_WHAT YOU SHOULD DO_. Find the string "forall" in the data, and copy out each line that has it.

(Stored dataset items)
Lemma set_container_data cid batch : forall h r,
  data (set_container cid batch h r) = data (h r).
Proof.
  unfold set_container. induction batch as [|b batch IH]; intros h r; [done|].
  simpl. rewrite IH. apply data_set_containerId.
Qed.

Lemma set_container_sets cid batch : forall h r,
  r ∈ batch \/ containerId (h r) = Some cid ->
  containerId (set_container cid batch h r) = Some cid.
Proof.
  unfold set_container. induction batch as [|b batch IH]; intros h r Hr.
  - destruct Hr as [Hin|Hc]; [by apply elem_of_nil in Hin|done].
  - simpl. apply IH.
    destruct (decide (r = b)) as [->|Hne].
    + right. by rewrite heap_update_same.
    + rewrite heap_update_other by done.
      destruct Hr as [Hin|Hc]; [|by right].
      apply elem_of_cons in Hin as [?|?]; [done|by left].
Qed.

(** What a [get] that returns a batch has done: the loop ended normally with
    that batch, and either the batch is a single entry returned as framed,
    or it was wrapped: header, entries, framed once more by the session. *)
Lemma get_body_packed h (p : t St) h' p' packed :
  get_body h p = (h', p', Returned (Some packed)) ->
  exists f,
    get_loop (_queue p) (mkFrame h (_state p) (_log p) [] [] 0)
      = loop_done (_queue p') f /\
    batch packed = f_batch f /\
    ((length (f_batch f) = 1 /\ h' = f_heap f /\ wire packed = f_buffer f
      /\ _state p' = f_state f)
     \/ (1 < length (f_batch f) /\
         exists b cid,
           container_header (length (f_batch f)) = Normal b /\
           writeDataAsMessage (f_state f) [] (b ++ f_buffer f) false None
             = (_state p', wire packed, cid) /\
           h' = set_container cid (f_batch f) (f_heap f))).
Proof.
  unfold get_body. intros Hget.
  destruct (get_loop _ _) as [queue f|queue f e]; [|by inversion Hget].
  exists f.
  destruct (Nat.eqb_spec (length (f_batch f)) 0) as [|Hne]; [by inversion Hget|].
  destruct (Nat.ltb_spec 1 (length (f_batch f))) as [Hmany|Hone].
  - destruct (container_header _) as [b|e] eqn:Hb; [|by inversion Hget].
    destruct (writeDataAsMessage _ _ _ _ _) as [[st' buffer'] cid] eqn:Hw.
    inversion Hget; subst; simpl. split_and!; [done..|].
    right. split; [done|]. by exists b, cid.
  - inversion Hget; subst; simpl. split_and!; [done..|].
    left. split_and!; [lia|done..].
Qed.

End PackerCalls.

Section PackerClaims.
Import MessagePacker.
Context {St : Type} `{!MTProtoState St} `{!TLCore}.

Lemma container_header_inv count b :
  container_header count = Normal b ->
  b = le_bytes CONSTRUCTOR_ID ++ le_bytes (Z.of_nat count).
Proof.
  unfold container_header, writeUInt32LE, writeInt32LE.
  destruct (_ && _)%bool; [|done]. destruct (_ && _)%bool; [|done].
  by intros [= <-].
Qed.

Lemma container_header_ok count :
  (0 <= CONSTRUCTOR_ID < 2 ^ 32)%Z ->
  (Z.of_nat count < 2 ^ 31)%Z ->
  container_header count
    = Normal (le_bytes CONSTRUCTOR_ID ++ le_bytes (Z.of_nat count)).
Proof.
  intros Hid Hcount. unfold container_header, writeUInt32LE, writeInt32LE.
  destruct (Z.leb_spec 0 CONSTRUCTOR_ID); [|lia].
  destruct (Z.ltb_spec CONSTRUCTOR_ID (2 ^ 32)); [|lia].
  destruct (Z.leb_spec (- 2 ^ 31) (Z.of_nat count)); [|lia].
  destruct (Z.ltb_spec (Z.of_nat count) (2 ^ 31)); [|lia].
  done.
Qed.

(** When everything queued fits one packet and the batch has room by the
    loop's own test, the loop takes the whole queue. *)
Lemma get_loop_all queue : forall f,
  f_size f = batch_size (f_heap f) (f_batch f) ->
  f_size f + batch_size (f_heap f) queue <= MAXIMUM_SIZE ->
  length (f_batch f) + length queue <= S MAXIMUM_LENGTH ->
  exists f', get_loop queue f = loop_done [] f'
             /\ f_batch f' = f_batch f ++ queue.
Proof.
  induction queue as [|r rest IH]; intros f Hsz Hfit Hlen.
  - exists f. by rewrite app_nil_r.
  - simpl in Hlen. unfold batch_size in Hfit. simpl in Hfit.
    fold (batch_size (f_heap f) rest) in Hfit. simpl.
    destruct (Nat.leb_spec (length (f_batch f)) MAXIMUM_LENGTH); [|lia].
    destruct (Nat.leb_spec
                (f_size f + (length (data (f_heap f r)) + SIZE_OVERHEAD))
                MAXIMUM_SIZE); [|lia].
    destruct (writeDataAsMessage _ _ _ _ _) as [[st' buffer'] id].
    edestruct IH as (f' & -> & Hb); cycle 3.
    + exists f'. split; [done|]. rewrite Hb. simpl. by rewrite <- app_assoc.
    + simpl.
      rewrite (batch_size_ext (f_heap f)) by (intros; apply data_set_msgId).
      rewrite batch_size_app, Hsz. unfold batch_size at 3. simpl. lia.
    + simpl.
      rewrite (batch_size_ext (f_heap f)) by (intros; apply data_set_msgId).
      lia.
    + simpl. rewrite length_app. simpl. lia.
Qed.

_ANSWER FOR THE TASK_.
Lemma set_container_data cid batch : forall h r,
Lemma set_container_sets cid batch : forall h r,
Lemma get_loop_all queue : forall f,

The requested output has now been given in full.